For in vivo pharmacological experiments, mice were randomly divided into the following 6 groups: (1) NC; (2) S. Tm; (3) BCs; (4) PME; (5) PME-Au NPs and (6) BCs@PME-Au. Continuous administration via oral gavage (PME: 1 mg/kg, 200 µL; BCs: 1 × 109 CFUs/mL, 200 µL) was conducted once daily for 5 days. Body weight was recorded daily during the treatment period. After treatment, the colon length of different treatment groups were recorded. Then, the colon and other main organs were collected for hematoxylin and eosin (H&E) and periodic acid-schiff (PAS) staining. The colon tissues were also collected for immunofluorescence of tight junction proteins (ZO-1, Occludin, and Claudin-1) and inflammatory pathway related proteins (TLR4, MyD88 and NF-κB p65). Serum was collected for inflammatory cytokines analysis (TNF-α, IL-1β and IL-6).
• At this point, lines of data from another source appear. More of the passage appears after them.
(** The ledger that [_squash] leaves when none of its statements is
    refused, statement by statement. *)
Definition squashed_ledger (self : RepositoryVersion)
           (repo_relations : RepositoryContent -> bool)
           (next_version : RepositoryVersion)
           (l : list RepositoryContent) : list RepositoryContent :=
  let l1 := filter (fun r => negb (repo_relations r && added_is self r
                                   && removed_is next_version r)) l in
  let content_removed_and_readded := squash_readded self repo_relations next_version l1 in
  let l3 := map (fun r => if repo_relations r && removed_is self r
                             && mem (content_id r) content_removed_and_readded
                          then set_version_removed None r else r) l1 in
  let l4 := filter (fun r => negb (repo_relations r && added_is next_version r
                                   && mem (content_id r) content_removed_and_readded)) l3 in
  let l5 := map (fun r => if repo_relations r && added_is self r
                          then set_version_added (version_pk next_version) r else r) l4 in
  map (fun r => if repo_relations r && removed_is self r
                then set_version_removed (Some (version_pk next_version)) r else r) l5.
Detection of bacterial counts in tissues

Bacterial counts in tissues were measured to evaluate the therapeutic effects of formulations on S. Tm-induced colitis. After treatment, the liver, spleen, colon, and feces from each group were collected. Each tissue with the same weight was placed in a 2 mL sterile tube for high-speed homogenization at 4 ℃. Subsequently, the suspensions were subjected to S. Tm selective culture medium for spread plate count.
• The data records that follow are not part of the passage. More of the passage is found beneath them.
(** * Saves API: a shallow embedding of the Hono/D1 worker

    The worker in [saves-api/src/index.ts] is a set of route handlers, each of
    which runs one or more SQL statements against three tables ([users],
    [categories], [transactions]).  Tables are modelled as lists of rows in
    storage order; every statement is written with the small relational
    vocabulary of module [Sql] (WHERE, JOIN, GROUP BY, ORDER BY, LIMIT), so
    that each handler below can be read side by side with its SQL text.

    Amounts are the column [amount REAL] / a JavaScript [number], a
    binary64 value.  They are kept here as integers: the development covers
    the amounts that are whole numbers, and [Sql.sum] over a list of rows
    stands for the engine's [SUM] over those rows.  Where a property needs
    sums over differently grouped rows to agree, it is stated for rows that
    are [exactly_added] (whole amounts whose magnitudes add up to at most
    2^53), on which binary64 addition does not round in any order; how
    [SUM] rounds otherwise is the engine's matter and outside this
    development.

    The second half of the definitions follows the app in [saves-app]: the
    API client with its stored session, the registration and login forms,
    the start of the app and the monthly trend of the statistics screen,
    so that what the client sends can be run against the handlers.  Text
    that the code measures (user names, passwords) is a sequence of code
    units, one [ascii] each, so that [String.length] is JavaScript's
    [length]; messages and icons are only ever compared for equality. *)

From Stdlib Require Import ZArith List String Ascii Bool Lia Sorted Permutation.
From Stdlib Require Import DecimalString.
Import ListNotations.
Local Open Scope string_scope.
Local Open Scope list_scope.
Local Open Scope Z_scope.

(** ** Decidable equality on keys (GROUP BY keys, SQL [=]) *)

Class EqDec (K : Type) := eq_dec : forall x y : K, {x = y} + {x <> y}.

#[export] Instance Z_EqDec : EqDec Z := Z.eq_dec.
#[export] Instance string_EqDec : EqDec string := string_dec.

#[export] Instance option_EqDec (K : Type) `{EqDec K} : EqDec (option K).
Proof.
  intros [x|] [y|]; try (right; discriminate); [|left; reflexivity].
  destruct (eq_dec x y) as [->|n]; [left; reflexivity|right; congruence].
Defined.

#[export] Instance prod_EqDec (K L : Type) `{EqDec K} `{EqDec L} : EqDec (K * L).
Proof.
  intros [a b] [c d].
  destruct (eq_dec a c) as [->|n]; [|right; congruence].
  destruct (eq_dec b d) as [->|n]; [left; reflexivity|right; congruence].
Defined.

Definition eqb {K : Type} `{EqDec K} (x y : K) : bool :=
  if eq_dec x y then true else false.

(** ** The SQL fragment the worker uses *)

Module Sql.

(** [WHERE p] *)
Definition where_ {A : Type} (p : A -> bool) (rows : list A) : list A :=
  filter p rows.

(** [FROM l JOIN r ON on]: inner join, nested loops, left rows outermost. *)
Definition join {A B : Type} (on : A -> B -> bool)
    (l : list A) (r : list B) : list (A * B) :=
  flat_map (fun a => map (pair a) (filter (on a) r)) l.

(** The rows whose grouping key is [k], in scan order. *)
Definition with_key {A K : Type} `{EqDec K} (key : A -> K) (k : K)
    (rows : list A) : list A :=
  filter (fun r => eqb (key r) k) rows.

(** [GROUP BY key]: one group per distinct key, holding the rows with that
    key.  SQL leaves the order of the groups open; no property stated below
    depends on it. *)
Definition group_by {A K : Type} `{EqDec K} (key : A -> K)
    (rows : list A) : list (K * list A) :=
  map (fun k => (k, with_key key k rows)) (nodup eq_dec (map key rows)).

(** [SUM(f)] and [COUNT( * )] over the rows of one group. *)
Definition sum {A : Type} (f : A -> Z) (rows : list A) : Z :=
  fold_right (fun r acc => f r + acc) 0 rows.

Definition count {A : Type} (rows : list A) : Z := Z.of_nat (List.length rows).

(** [ORDER BY]: a stable insertion sort; [before x y] says that [x] may
    stand in front of [y].  Rows with equal keys come out in the order the
    sort finds them; the engine is free to order them otherwise, and the
    properties below say nothing about their order. *)
Fixpoint insert_by {A : Type} (before : A -> A -> bool) (x : A)
    (rows : list A) : list A :=
  match rows with
  | [] => [x]
  | y :: rows' =>
      if before x y then x :: y :: rows' else y :: insert_by before x rows'
  end.

Definition order_by {A : Type} (before : A -> A -> bool)
    (rows : list A) : list A :=
  fold_right (insert_by before) [] rows.

(** [LIMIT n] (a negative [n] means no limit) and [OFFSET n]. *)
Definition limit {A : Type} (n : Z) (rows : list A) : list A :=
  if n <? 0 then rows else firstn (Z.to_nat n) rows.

Definition offset {A : Type} (n : Z) (rows : list A) : list A :=
  skipn (Z.to_nat n) rows.

(** [.first()] of a D1 statement: the first row, or null. *)
Definition first {A : Type} (rows : list A) : option A := hd_error rows.

(** Text comparison under the BINARY collation. *)
Definition text_le (a b : string) : bool := String.leb a b.
Definition text_lt (a b : string) : bool := String.ltb a b.

(** NULL sorts below every text value. *)
Definition null_text_le (a b : option string) : bool :=
  match a, b with
  | None, _ => true
  | Some _, None => false
  | Some x, Some y => text_le x y
  end.

End Sql.

(** ** Schema ([schema.sql] and the users migration) *)

Inductive ttype : Type := income | expense.

#[export] Instance ttype_EqDec : EqDec ttype.
Proof. intros [] []; (left; reflexivity) || (right; discriminate). Defined.

(** The text stored in a [type] column (CHECK (type IN ('income','expense'))). *)
Definition type_text (ty : ttype) : string :=
  match ty with income => "income" | expense => "expense" end.

(** [z.enum(['income', 'expense'])] *)
Definition parse_type (s : string) : option ttype :=
  if (s =? "income")%string then Some income
  else if (s =? "expense")%string then Some expense
  else None.

Module User.
Record t : Type := mk
  { id : Z; username : string; password_hash : string;
    created_at : option string }.
End User.

Module Category.
Record t : Type := mk
  { id : Z; name : string; icon : string; type : ttype;
    created_at : option string }.
End Category.

Module Transaction.
Record t : Type := mk
  { id : Z; amount : Z; type : ttype; category_id : Z;
    note : option string; date : string; created_at : option string;
    user_id : option Z }.
End Transaction.

(** The D1 database bound as [c.env.DB].  [transactions_seq] is the
    AUTOINCREMENT counter kept for [transactions]. *)
Record DB : Type := mkDB
  { users : list User.t;
    categories : list Category.t;
    transactions : list Transaction.t;
    transactions_seq : Z }.

(** ** Requests and responses *)

(** [Variables.user] *)
Module Identity.
Record t : Type := mk { id : Z; username : string }.
End Identity.

(** [c.json(body, status)], [c.json({ error }, status)], and the 400 that
    [zValidator] sends before a handler runs. *)
Inductive response (A : Type) : Type :=
| Json (status : Z) (body : A)
| JsonError (status : Z) (error : string)
| Invalid.
Arguments Json {A} status body.
Arguments JsonError {A} status error.
Arguments Invalid {A}.

(** JavaScript truthiness of a query parameter: present and non-empty. *)
Definition truthy (s : option string) : bool :=
  match s with
  | Some v => negb (v =? "")%string
  | None => false
  end.


(** [requireAuth(c)] followed by [c.get('user')!]: either the 401 response
    or the acting user. *)
Definition requireAuth {A : Type} (user : option Identity.t)
  : response A + Identity.t :=
  match user with
  | None => inl (JsonError 401 "请先登录")
  | Some u => inr u
  end.

(** [if (param) { query += ' AND ...' }]: a condition that is appended to
    the WHERE clause only when the query parameter is truthy. *)
Definition and_if {A : Type} (param : option string)
    (cond : string -> A -> bool) (row : A) : bool :=
  match param with
  | Some v => if truthy param then cond v row else true
  | None => true
  end.

(** [t.user_id = ?] bound to the acting user's id. *)
Definition owned_by (uid : Z) (t : Transaction.t) : bool :=
  eqb (Transaction.user_id t) (Some uid).

(** ** GET /api/transactions *)

Module ListQuery.
Record t : Type := mk
  { type : option string; start_date : option string;
    end_date : option string; limit : option Z; offset : option Z }.
End ListQuery.

(** [SELECT t.*, c.name as category_name, c.icon as category_icon] *)
Module TransactionRow.
Record t : Type := mk
  { txn : Transaction.t; category_name : string; category_icon : string }.
End TransactionRow.

Definition on_category (t : Transaction.t) (c : Category.t) : bool :=
  eqb (Transaction.category_id t) (Category.id c).

Definition list_where (uid : Z) (q : ListQuery.t)
    (r : Transaction.t * Category.t) : bool :=
  owned_by uid (fst r)
  && and_if (ListQuery.type q)
       (fun v r => eqb (type_text (Transaction.type (fst r))) v) r
  && and_if (ListQuery.start_date q)
       (fun v r => Sql.text_le v (Transaction.date (fst r))) r
  && and_if (ListQuery.end_date q)
       (fun v r => Sql.text_le (Transaction.date (fst r)) v) r.

(** [ORDER BY t.date DESC, t.id DESC] *)
Definition list_order (x y : Transaction.t * Category.t) : bool :=
  Sql.text_lt (Transaction.date (fst y)) (Transaction.date (fst x))
  || (eqb (Transaction.date (fst x)) (Transaction.date (fst y))
      && (Transaction.id (fst y) <=? Transaction.id (fst x))).

Definition list_select (r : Transaction.t * Category.t) : TransactionRow.t :=
  TransactionRow.mk (fst r) (Category.name (snd r)) (Category.icon (snd r)).

(** The numeric values of [parseInt(limit)] and [parseInt(offset)], with
    the defaults ['50'] and ['0'] of the destructuring.  The statement binds
    them as integers; a value that is no 64-bit integer (NaN, or beyond
    [int64]) makes the statement fail instead, which [get_transactions]
    does not follow: the properties of the list are stated for queries that
    are [bindable]. *)
Definition list_limit (q : ListQuery.t) : Z :=
  match ListQuery.limit q with Some n => n | None => 50 end.
Definition list_offset (q : ListQuery.t) : Z :=
  match ListQuery.offset q with Some n => n | None => 0 end.

Definition get_transactions (db : DB) (user : option Identity.t)
    (q : ListQuery.t) : response (list TransactionRow.t) :=
  match requireAuth user with
  | inl authError => authError
  | inr user =>
      let joined := Sql.join on_category (transactions db) (categories db) in
      let rows := Sql.where_ (list_where (Identity.id user) q) joined in
      let rows := Sql.order_by list_order rows in
      let rows := Sql.limit (list_limit q) (Sql.offset (list_offset q) rows) in
      Json 200 (map list_select rows)
  end.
Measurement of myeloperoxidase

Myeloperoxidase (MPO) is a pro-inflammatory lysosomal protein highly expressed in monocytes and neutrophils [51], which can be used to evaluate the inflammation severity induced by S. Tm. The colon tissues from each group were processed according to the instructions of the MPO detection kit, and MPO activity was calculated using the following formula: MPO activity (U × g − 1 wet weight of colon tissue) = (Measured OD value – Control OD value)/(11.3 × sample size (g)).

Western blot

The colon tissues were lysed in RIPA buffer. The protein concentration was quantified by using BCA Protein Assay Kit (Epizyme ZJ101). Equal proteins were loading on SDS-PAGE gel and transferred to nitrocellulose membranes. After blocking with 5% non-fat milk for 1 h, the membranes were probed with primary antibodies (TLR4 (D8L5W) Rabbit mAb, 14358, Cell Signaling Technology; MyD88 (D80F5) Rabbit mAb, 4283, Cell Signaling Technology; NF-κB p65 (D14E12) Rabbit mAb, 8242, Cell Signaling Technology; β-Actin (8H10D10) Mouse mAb, 3700, Cell Signaling Technology) overnight at 4 ℃ and then incubated with the secondary antibodies (Anti-Rabbit IgG, HRP-linked, 7074, Cell Signaling Technology). The immunoblots were recorded with the BioSpectrum imaging system (UVP, USA).

16 S sequencing and Microbiome analysis

To evaluate the potential effect of BCs@PME-Au on intestinal microbiota modulation, faecal samples from each group were collected for 16 S rDNA gene sequencing post-administration (Meiji Co. Ltd., Shanghai, China). The sample libraries were constructed and analyzed for alpha diversity, beta diversity, and other indices to illustrate the impact of different treatments on gut microbiota.

Biosafety assessment

Mice were randomly divided into the following 5 groups: (1) NC; (2) BCs; (3) PME; (4) PME-Au NPs and (5) BCs@PME-Au. Continuous administration via oral gavage (PME: 1 mg/kg, 200 µL; BCs: 1 × 109 CFUs/mL, 200 µL) was conducted once daily for 5 days. After the completion of the dosing cycle, whole blood was collected for hematological parameters and biochemical indicators testing. Among them, the hematological parameters: red blood cell (RBC), white blood cell (WBC), hemoglobin (HGB) and platelet (PLT); the liver function indicators tested include: glutamate pyruvate transaminase (ALT), aspartate aminotransferase (AST); the renal function indicators include urea nitrogen (BUN) and creatinine (CRE).

Statistical analysis

All data were expressed as mean ± SD. Differences considered statistically significant were performed by the Student’s t-test of GraphPad Prism 9 (*P < 0.05, **P < 0.01, and ***P < 0.001).